Greater overall database organization Reduction of redundant data Data consistency within the database A much more flexible database design A better handle on database security

Organization is brought about by the normalization process, making everyone's job easier, from the user who accesses tables to the database administrator (DBA) who is responsible for the overall management of every object in the database. Data redundancy is reduced, which simplifies data structures and conserves disk space. Because duplicate data is minimized, the possibility of inconsistent data is greatly reduced. For example, in one table an individual's name could read STEVE SMITH, whereas the name of the same individual reads STEPHEN R. SMITH in another table. Because the database has been normalized and broken into smaller tables, you are provided with more flexibility as far as modifying existing structures. It is much easier to modify a small table with little data than to modify one big table that holds all the vital data in the database. Lastly, security is also provided in the sense that the DBA can grant access to limited tables to certain users. Security is easier to control when normalization has occurred. Data integrity is the assurance of consistent and accurate data within a database.
Referential Integrity

Referential integrity simply means that the values of one column in a table depend on the values of a column in another table. For instance, in order for a customer to have a record in the ORDERS_TBL table, there must first be a record for that customer in the CUSTOMER_TBL

table. Integrity constraints can also control values by restricting a range of values for a column. The integrity constraint should be created at the table's creation. Referential integrity is typically controlled through the use of primary and foreign keys. In a table, a foreign key, normally a single field, directly references a primary key in another table to enforce referential integrity. In the preceding paragraph, the CUST_ID in ORDERS_TBL is a foreign key that references CUST_ID in CUSTOMER_TBL.

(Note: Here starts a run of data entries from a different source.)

(** [jwtauth/middleware.go: extractBearer] *)
Definition extractBearer (r : Request) : option string :=
  let h := header_Get (req_Header r) "Authorization" in
  if String.eqb h "" then None
  else match str_cut " " h with
       | Some (scheme, token) => if String.eqb scheme "Bearer" then Some token else None
       | None => None
       end.

(** [jwtauth/middleware.go: writeError] *)
Definition writeError (m : Middleware) (w : ResponseWriter) (r : Request) (e : apierror.AppError)
  : ResponseWriter :=
  match m_writeErr m with
  | Some write => write w r e
  | None => apierror.WriteJSON e w
  end.

(** * Sets built from options and claims *)

Lemma acceptedAudiences_from m l out :
  let acc := fold_left (λ out a,
    if String.eqb a "" || contains out a then out
    else if m_audienceSet m && negb (contains (m_audiences m) a) then out
    else out ++ [a]) l out in
  (NoDup out → NoDup acc) ∧
  ∀ a, a ∈ acc ↔ a ∈ out ∨ (a ∈ l ∧ a ≠ "" ∧ (m_audienceSet m = true → a ∈ m_audiences m)).
Proof.
  revert out. induction l as [|x l IH]; intros out; cbn [fold_left].
  { split; [done|]. set_solver. }
  destruct (String.eqb_spec x "") as [->|Hx]; cbn [orb].
  { destruct (IH out) as [IH1 IH2]. split; [done|]. intros a. rewrite IH2. set_solver. }
  destruct (contains out x) eqn:Hc.
  { apply contains_spec in Hc. destruct (IH out) as [IH1 IH2]. split; [done|].
    intros a. rewrite IH2. set_solver. }
  destruct (m_audienceSet m && negb (contains (m_audiences m) x)) eqn:Hs.
  { destruct (IH out) as [IH1 IH2]. split; [done|]. intros a. rewrite IH2.
    apply andb_true_iff in Hs as [Hs1 Hs2]. apply negb_true_iff, contains_false in Hs2. set_solver. }
  destruct (IH (out ++ [x])) as [IH1 IH2]. apply contains_false in Hc. split.
  - intros Hnd. apply IH1. apply NoDup_app. split_and!; [done|set_solver|apply NoDup_singleton].
  - intros a. rewrite IH2.
    assert (m_audienceSet m = true → x ∈ m_audiences m) as Hin.
    { intros Hset. rewrite Hset in Hs. simpl in Hs. by apply negb_false_iff, contains_spec in Hs. }
    set_solver.
Qed.

Lemma acceptedAudiences_elem m l a :
  a ∈ acceptedAudiences m l ↔ a ∈ l ∧ a ≠ "" ∧ (m_audienceSet m = true → a ∈ m_audiences m).
Proof. unfold acceptedAudiences. rewrite (proj2 (acceptedAudiences_from m l [])). set_solver. Qed.

Lemma acceptedAudiences_NoDup m l : NoDup (acceptedAudiences m l).
Proof. unfold acceptedAudiences. apply (proj1 (acceptedAudiences_from m l [])). constructor. Qed.

Lemma nonempty_set_elem l a : a ∈ nonempty_set l ↔ a ∈ l ∧ a ≠ "".
Proof.
  unfold nonempty_set.
  assert (∀ out, a ∈ fold_left (λ set a, if negb (String.eqb a "") && negb (contains set a)
                                then set ++ [a] else set) l out ↔ a ∈ out ∨ (a ∈ l ∧ a ≠ "")) as Hgen.
  { induction l as [|x l IH]; intros out; cbn [fold_left]; [set_solver|]. rewrite IH.
    destruct (String.eqb_spec x ""); cbn [negb andb]; [set_solver|].
    destruct (contains out x) eqn:E; cbn [negb].
    - apply contains_spec in E. set_solver.
    - set_solver. }
  rewrite Hgen. set_solver.
Qed.

Section WithLibraries.
Context `{JwtLib, UuidLib, QuoteLib}.

(** The environment of one request: the clock of a key lookup, the answer the
    JWKS endpoint would give, and when the claims are checked. *)
Record Env := { e_clock : jwtkeys.Clock; e_answer : jwtkeys.http_result; e_now : Time }.

(** [jwtauth/middleware.go:536-553] the parser options of validateToken *)
Definition parser_options (m : Middleware) : ParserOptions :=
  {| po_leeway := m_leeway m;
     po_issuer := if String.eqb (m_issuer m) "" then None else Some (m_issuer m);
     po_audiences := if m_audienceSet m then Some (m_audiences m) else None |}.

(** [jwt.ParseWithClaims] with the key function of validateToken: the token is
    decoded, its algorithm must be RS256, the key function looks its kid up,
    then the signature and the claims are checked. *)
Definition ParseWithClaims (m : Middleware) (st : jwtkeys.KeyCache) (env : Env) (token : string)
  : option SocrateClaims * jwtkeys.KeyCache :=
  match jwt_decode token with
  | None => (None, st)
  | Some (header, claims) =>
      if negb (String.eqb (jh_alg header) "RS256") then (None, st)
      else
        match jh_kid header with
        | None | Some "" => (None, st)
        | Some kid =>
            let '(key, st', _) := jwtkeys.getKey (key_config m) st kid (e_clock env) (e_answer env) in
            match key with
            | None => (None, st')
            | Some k =>
                if jwt_verify token k && jwt_claims_valid (parser_options m) (e_now env) (Registered claims)
                then (Some claims, st') else (None, st')
            end
        end
  end.

(** [jwtauth/middleware.go: validateToken] *)
Definition validateToken (m : Middleware) (st : jwtkeys.KeyCache) (env : Env) (token : string)
  : option SocrateClaims * jwtkeys.KeyCache :=
  if m_audienceSet m && bool_decide (m_audiences m = []) then (None, st)
  else
    match ParseWithClaims m st env token with
    | (None, st') => (None, st')
    | (Some claims, st') =>
        let claims := set_scopes claims (scopeClaims token) in
        if m_tenantClaimSet m then
          match stringClaim token (m_tenantClaim m) with
          | None => (None, st')
          | Some tenant => (Some (set_tenant claims tenant), st')
          end
        else (Some claims, st')
    end.

(** [jwtauth/middleware.go:447-488] the identity values Handler injects *)
Definition inject_identity (m : Middleware) (ctx : ctxutil.context) (claims : SocrateClaims)
  : ctxutil.context :=
  let sub := rc_Subject (Registered claims) in
  let ctx := if String.eqb sub "" then ctx
             else let userID := match uuid_Parse sub with
                                | Some u => u
                                | None => uuid_of_sub sub
                                end in
                  ctxutil.WithUserSub (ctxutil.WithUserID ctx userID) sub in
  let ctx := if String.eqb (Email claims) "" then ctx else ctxutil.WithUserEmail ctx (Email claims) in
  let ctx := if String.eqb (Name claims) "" then ctx else ctxutil.WithUserName ctx (Name claims) in
  let ctx := if String.eqb (Role claims) "" then ctx else ctxutil.WithUserRole ctx (Role claims) in
  let ctx := if String.eqb (Plan claims) "" then ctx else ctxutil.WithUserPlan ctx (Plan claims) in
  let ctx := if bool_decide (default ∅ (AppRoles claims) = ∅) then ctx
             else ctxutil.WithAppRoles ctx (AppRoles claims) in
  let ctx := if TokenVersion claims =? 0 then ctx
             else ctxutil.WithTokenVersion ctx (TokenVersion claims) in
  let ctx := if AuthTime claims =? 0 then ctx else ctxutil.WithAuthTime ctx (AuthTime claims) in
  let ctx := match Amr claims with None => ctx | amr => ctxutil.WithAMR ctx amr end in
  match acceptedAudiences m (rc_Audience (Registered claims)) with
  | [] => ctx
  | aud => ctxutil.WithAudiences ctx aud
  end.

(** [jwtauth/middleware.go: Handler]
    The verdict on a request and the key cache after it. *)
Definition Handler (m : Middleware) (st : jwtkeys.KeyCache) (env : Env) (w : ResponseWriter)
    (r : Request) : verdict * jwtkeys.KeyCache :=
  match extractBearer r with
  | None => (Reply (writeError m w r
               (apierror.Unauthorized "missing or invalid authorization header")), st)
  | Some token =>
      match validateToken m st env token with
      | (None, st') => (Reply (writeError m w r (apierror.Unauthorized "invalid or expired token")), st')
      | (Some claims, st') =>
          let ctx := ctxutil.WithRawJWT (req_ctx r) token in
          if match m_revocationCheck m with Some fn => fn ctx claims | None => false end
          then (Reply (writeError m w r (apierror.Unauthorized "token revoked")), st')
          else if m_requiredScopesSet m && bool_decide (missingScopes m claims ≠ None)
          then (Reply (writeError m
                  (rw_set_header w "WWW-Authenticate"
                     ("Bearer error=" +:+ quote +:+ "insufficient_scope" +:+ quote +:+ ", scope="
                        +:+ go_quote (str_join " " (m_requiredScopes m))))
                  r (apierror.Forbidden "insufficient scope")), st')
          else
            let ctx := match Scopes claims with [] => ctx | sc => ctxutil.WithScopes ctx sc end in
            if String.eqb (TenantID claims) "" then
              (Next w (with_ctx r (inject_identity m ctx claims)), st')
            else
              match uuid_Parse (TenantID claims) with
              | None => (Reply (writeError m w r (apierror.Unauthorized "invalid tenant_id")), st')
              | Some tenantID =>
                  (Next w (with_ctx r (inject_identity m (ctxutil.WithTenantID ctx tenantID) claims)), st')
              end
      end
  end.

(** * What an admitted request has passed *)

Lemma ParseWithClaims_Some m st env token claims st' :
  ParseWithClaims m st env token = (Some claims, st') →
  ∃ header kid key asked,
    jwt_decode token = Some (header, claims) ∧ jh_alg header = "RS256" ∧
    jh_kid header = Some kid ∧ kid ≠ "" ∧
    jwtkeys.getKey (key_config m) st kid (e_clock env) (e_answer env) = (Some key, st', asked) ∧
    jwt_verify token key = true ∧
    jwt_claims_valid (parser_options m) (e_now env) (Registered claims) = true.
Proof.
  unfold ParseWithClaims. intros Heq.
  destruct (jwt_decode token) as [[header cl]|] eqn:?; [|done].
  destruct (String.eqb (jh_alg header) "RS256") eqn:?; simpl in Heq; [|done].
  destruct (jh_kid header) as [[|c kid]|] eqn:?; [done| |done].
  destruct (jwtkeys.getKey _ _ _ _ _) as [[[key|] st2] asked] eqn:G; [|done].
  destruct (jwt_verify token key) eqn:?; simpl in Heq; [|done].
  destruct (jwt_claims_valid _ _ _) eqn:?; simplify_eq. bool_to_prop.
  by eexists _, _, _, _.
Qed.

Drawbacks of Normalization
Although most successful databases are normalized to some degree, there is one substantial drawback of a normalized database: reduced database performance. The acceptance of reduced performance requires the knowledge that when a query or transaction request is sent to the database, there are factors involved, such as CPU usage, memory usage, and input/output (I/O). To make a long story short, a normalized database requires much more CPU, memory, and I/O to process transactions and database queries than does a denormalized database. A normalized database must locate the requested tables and then join the data from the tables to either get the requested information or to process the desired data. A more indepth discussion concerning database performance occurs in Hour 18, "Managing Database Users."

Denormalizing a Database
Denormalization is the process of taking a normalized database and modifying table structures to allow controlled redundancy for increased database performance. Attempting to improve performance is the only reason to ever denormalize a database. A denormalized database is not the same as a database that has not been normalized. Denormalizing a database is the process of taking the level of normalization within the database down a notch or two. Remember, normalization can actually slow performance with its frequently occurring table join operations. (Table joins are discussed during Hour 13, "Joining Tables in Queries.") Denormalization may involve recombining separate tables or creating duplicate data within tables to reduce the number of tables that need to be joined to retrieve the requested data, which results in less I/O and CPU time. There are costs to denormalization, however. Data redundancy is increased in a denormalized database, which can improve performance but requires more extraneous efforts to keep track of related data. Application coding renders more complications, because the data has been spread across various tables and may be more difficult to locate. In addition, referential integrity is more of a chore; related data has been divided among a number of tables. There is a happy medium in both normalization and denormalization, but both require a thorough knowledge of the actual data and the specific business requirements of the pertinent company.